Problem to solve: Print, exactly as written, every line from the first line of the records below through the line containing "them: no LF, CR, LS or PS. *)", and nothing further.

-- Opening Marker --

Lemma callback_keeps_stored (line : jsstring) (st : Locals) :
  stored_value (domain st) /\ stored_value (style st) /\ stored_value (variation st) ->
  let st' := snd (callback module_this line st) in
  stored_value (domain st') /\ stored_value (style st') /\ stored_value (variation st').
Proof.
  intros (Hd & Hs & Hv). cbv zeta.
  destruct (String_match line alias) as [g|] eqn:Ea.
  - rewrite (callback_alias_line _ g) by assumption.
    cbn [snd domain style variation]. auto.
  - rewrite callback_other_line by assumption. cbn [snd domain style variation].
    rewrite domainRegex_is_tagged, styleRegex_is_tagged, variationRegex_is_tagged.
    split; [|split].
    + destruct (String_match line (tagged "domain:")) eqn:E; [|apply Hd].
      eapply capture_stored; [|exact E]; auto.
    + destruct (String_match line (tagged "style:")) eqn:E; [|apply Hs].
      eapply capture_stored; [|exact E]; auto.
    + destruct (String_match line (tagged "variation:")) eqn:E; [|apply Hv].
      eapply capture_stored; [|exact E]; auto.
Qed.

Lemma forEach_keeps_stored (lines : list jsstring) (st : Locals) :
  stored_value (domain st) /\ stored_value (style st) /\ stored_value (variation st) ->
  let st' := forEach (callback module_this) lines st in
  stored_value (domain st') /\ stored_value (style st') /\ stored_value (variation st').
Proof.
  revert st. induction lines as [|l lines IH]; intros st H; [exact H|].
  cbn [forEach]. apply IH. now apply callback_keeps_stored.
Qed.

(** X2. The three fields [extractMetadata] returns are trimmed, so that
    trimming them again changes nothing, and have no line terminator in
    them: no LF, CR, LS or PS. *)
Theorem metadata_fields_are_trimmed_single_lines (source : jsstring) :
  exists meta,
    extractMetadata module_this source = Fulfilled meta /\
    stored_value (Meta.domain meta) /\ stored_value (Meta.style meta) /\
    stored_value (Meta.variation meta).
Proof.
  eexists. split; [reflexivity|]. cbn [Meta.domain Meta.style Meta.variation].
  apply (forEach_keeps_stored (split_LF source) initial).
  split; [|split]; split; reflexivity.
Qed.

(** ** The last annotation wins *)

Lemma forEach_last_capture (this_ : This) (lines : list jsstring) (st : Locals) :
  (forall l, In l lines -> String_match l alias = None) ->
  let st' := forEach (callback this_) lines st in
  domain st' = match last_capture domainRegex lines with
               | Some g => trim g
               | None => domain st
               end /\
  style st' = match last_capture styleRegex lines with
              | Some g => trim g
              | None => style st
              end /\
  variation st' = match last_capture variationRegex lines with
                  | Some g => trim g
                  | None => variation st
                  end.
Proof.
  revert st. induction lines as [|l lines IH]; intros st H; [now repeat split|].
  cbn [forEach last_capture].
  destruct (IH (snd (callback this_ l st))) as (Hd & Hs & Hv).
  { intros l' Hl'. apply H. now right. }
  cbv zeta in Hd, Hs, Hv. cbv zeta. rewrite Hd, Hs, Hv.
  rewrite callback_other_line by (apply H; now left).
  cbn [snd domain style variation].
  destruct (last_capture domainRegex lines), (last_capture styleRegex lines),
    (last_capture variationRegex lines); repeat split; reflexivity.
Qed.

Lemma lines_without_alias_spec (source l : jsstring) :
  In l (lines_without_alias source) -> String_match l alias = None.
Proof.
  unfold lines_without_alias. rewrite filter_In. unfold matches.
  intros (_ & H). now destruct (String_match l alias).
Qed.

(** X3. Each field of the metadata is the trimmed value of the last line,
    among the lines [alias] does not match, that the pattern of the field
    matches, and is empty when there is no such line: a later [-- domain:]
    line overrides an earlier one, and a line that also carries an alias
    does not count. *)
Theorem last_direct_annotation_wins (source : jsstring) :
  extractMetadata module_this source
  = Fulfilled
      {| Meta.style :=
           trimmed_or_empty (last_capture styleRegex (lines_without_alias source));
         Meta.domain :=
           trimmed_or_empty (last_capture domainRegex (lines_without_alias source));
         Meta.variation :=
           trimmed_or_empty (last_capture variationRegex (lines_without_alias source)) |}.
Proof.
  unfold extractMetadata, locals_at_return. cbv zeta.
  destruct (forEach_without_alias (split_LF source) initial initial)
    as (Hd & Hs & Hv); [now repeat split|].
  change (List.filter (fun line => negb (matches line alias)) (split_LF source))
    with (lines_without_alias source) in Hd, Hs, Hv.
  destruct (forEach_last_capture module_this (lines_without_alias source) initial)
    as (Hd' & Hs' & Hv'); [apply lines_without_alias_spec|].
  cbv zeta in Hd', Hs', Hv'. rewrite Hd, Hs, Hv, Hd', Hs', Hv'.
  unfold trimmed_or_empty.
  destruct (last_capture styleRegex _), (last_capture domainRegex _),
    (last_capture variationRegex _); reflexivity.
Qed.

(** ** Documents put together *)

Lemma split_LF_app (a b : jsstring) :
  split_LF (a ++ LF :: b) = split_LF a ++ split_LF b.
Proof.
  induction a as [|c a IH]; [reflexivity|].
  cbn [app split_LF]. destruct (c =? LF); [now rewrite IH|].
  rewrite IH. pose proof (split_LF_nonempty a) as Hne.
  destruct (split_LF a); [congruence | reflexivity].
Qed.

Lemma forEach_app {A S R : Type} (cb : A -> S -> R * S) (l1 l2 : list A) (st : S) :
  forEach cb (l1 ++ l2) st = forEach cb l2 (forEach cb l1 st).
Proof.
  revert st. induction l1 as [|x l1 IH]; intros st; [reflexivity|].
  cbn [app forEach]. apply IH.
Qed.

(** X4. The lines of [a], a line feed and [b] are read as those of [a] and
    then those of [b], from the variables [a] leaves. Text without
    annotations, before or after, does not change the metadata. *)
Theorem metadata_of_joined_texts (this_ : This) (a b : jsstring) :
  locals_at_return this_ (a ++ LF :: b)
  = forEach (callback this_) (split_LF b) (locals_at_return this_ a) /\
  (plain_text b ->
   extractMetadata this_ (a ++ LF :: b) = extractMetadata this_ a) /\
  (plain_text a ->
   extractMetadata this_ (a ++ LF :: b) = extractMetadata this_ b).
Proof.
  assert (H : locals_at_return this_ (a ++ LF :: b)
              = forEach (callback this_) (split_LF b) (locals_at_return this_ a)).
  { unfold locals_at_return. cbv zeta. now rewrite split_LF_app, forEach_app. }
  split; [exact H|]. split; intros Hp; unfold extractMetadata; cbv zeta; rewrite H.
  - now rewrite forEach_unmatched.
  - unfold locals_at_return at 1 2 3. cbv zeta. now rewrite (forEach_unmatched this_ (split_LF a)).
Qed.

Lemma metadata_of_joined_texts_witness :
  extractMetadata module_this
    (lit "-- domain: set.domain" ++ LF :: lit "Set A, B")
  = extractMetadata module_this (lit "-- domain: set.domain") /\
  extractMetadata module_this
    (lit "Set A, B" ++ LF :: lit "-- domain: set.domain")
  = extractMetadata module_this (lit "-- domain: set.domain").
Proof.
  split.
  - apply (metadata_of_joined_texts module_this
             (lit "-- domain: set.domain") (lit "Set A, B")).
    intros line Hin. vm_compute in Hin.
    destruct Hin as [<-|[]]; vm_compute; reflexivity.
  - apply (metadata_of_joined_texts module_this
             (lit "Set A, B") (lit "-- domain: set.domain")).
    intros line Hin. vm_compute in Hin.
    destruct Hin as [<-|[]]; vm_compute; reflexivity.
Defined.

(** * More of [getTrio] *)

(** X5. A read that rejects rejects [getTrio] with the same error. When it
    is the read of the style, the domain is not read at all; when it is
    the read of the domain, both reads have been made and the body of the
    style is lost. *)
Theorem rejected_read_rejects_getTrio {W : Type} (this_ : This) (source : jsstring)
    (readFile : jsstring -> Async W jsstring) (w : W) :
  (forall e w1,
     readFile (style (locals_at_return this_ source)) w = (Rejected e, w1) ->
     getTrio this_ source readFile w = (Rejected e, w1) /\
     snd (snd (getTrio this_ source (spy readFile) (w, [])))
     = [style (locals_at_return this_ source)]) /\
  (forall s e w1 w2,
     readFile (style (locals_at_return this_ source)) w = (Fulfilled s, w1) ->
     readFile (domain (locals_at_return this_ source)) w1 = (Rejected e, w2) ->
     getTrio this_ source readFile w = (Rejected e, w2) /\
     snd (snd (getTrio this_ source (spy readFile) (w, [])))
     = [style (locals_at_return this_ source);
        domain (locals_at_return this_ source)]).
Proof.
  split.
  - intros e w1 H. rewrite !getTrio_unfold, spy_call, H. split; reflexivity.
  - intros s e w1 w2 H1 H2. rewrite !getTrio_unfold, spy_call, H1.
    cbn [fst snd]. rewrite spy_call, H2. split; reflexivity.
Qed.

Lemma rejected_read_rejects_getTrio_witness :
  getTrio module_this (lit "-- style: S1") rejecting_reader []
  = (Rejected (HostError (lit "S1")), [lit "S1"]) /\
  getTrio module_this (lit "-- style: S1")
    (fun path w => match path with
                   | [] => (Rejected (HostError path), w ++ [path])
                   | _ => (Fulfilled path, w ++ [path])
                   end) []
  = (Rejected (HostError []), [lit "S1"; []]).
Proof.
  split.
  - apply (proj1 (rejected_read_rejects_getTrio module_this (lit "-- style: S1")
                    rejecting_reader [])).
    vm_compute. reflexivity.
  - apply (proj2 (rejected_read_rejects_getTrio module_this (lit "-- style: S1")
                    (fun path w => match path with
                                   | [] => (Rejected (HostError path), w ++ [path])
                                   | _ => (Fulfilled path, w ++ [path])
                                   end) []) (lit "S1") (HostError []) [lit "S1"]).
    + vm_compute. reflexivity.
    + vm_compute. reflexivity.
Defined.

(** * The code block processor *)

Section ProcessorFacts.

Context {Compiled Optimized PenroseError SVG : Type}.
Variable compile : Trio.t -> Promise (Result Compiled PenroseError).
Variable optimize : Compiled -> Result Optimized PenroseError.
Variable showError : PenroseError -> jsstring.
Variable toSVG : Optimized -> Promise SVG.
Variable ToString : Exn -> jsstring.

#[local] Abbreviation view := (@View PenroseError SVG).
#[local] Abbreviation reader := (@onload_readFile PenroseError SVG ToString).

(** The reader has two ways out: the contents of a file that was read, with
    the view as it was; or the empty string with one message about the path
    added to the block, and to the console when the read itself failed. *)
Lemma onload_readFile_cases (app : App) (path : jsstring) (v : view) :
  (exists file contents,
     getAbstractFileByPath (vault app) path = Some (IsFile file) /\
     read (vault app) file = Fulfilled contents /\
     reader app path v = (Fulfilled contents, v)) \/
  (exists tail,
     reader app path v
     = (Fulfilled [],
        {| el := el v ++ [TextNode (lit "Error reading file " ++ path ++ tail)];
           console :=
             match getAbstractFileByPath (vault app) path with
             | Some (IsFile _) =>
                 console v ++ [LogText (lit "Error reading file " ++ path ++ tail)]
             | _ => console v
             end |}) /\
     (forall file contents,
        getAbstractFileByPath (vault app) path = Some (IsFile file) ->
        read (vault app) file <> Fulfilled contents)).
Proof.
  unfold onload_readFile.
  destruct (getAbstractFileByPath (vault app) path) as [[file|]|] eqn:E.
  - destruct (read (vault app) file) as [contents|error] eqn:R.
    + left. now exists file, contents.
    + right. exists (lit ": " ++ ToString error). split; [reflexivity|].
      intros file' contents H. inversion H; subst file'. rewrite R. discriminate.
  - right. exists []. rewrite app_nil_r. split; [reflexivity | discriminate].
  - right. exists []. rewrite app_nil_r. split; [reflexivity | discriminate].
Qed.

-- Closing Marker --

Exercise output:
Lemma callback_keeps_stored (line : jsstring) (st : Locals) :
  stored_value (domain st) /\ stored_value (style st) /\ stored_value (variation st) ->
  let st' := snd (callback module_this line st) in
  stored_value (domain st') /\ stored_value (style st') /\ stored_value (variation st').
Proof.
  intros (Hd & Hs & Hv). cbv zeta.
  destruct (String_match line alias) as [g|] eqn:Ea.
  - rewrite (callback_alias_line _ g) by assumption.
    cbn [snd domain style variation]. auto.
  - rewrite callback_other_line by assumption. cbn [snd domain style variation].
    rewrite domainRegex_is_tagged, styleRegex_is_tagged, variationRegex_is_tagged.
    split; [|split].
    + destruct (String_match line (tagged "domain:")) eqn:E; [|apply Hd].
      eapply capture_stored; [|exact E]; auto.
    + destruct (String_match line (tagged "style:")) eqn:E; [|apply Hs].
      eapply capture_stored; [|exact E]; auto.
    + destruct (String_match line (tagged "variation:")) eqn:E; [|apply Hv].
      eapply capture_stored; [|exact E]; auto.
Qed.

Lemma forEach_keeps_stored (lines : list jsstring) (st : Locals) :
  stored_value (domain st) /\ stored_value (style st) /\ stored_value (variation st) ->
  let st' := forEach (callback module_this) lines st in
  stored_value (domain st') /\ stored_value (style st') /\ stored_value (variation st').
Proof.
  revert st. induction lines as [|l lines IH]; intros st H; [exact H|].
  cbn [forEach]. apply IH. now apply callback_keeps_stored.
Qed.

(** X2. The three fields [extractMetadata] returns are trimmed, so that
    trimming them again changes nothing, and have no line terminator in
    them: no LF, CR, LS or PS. *)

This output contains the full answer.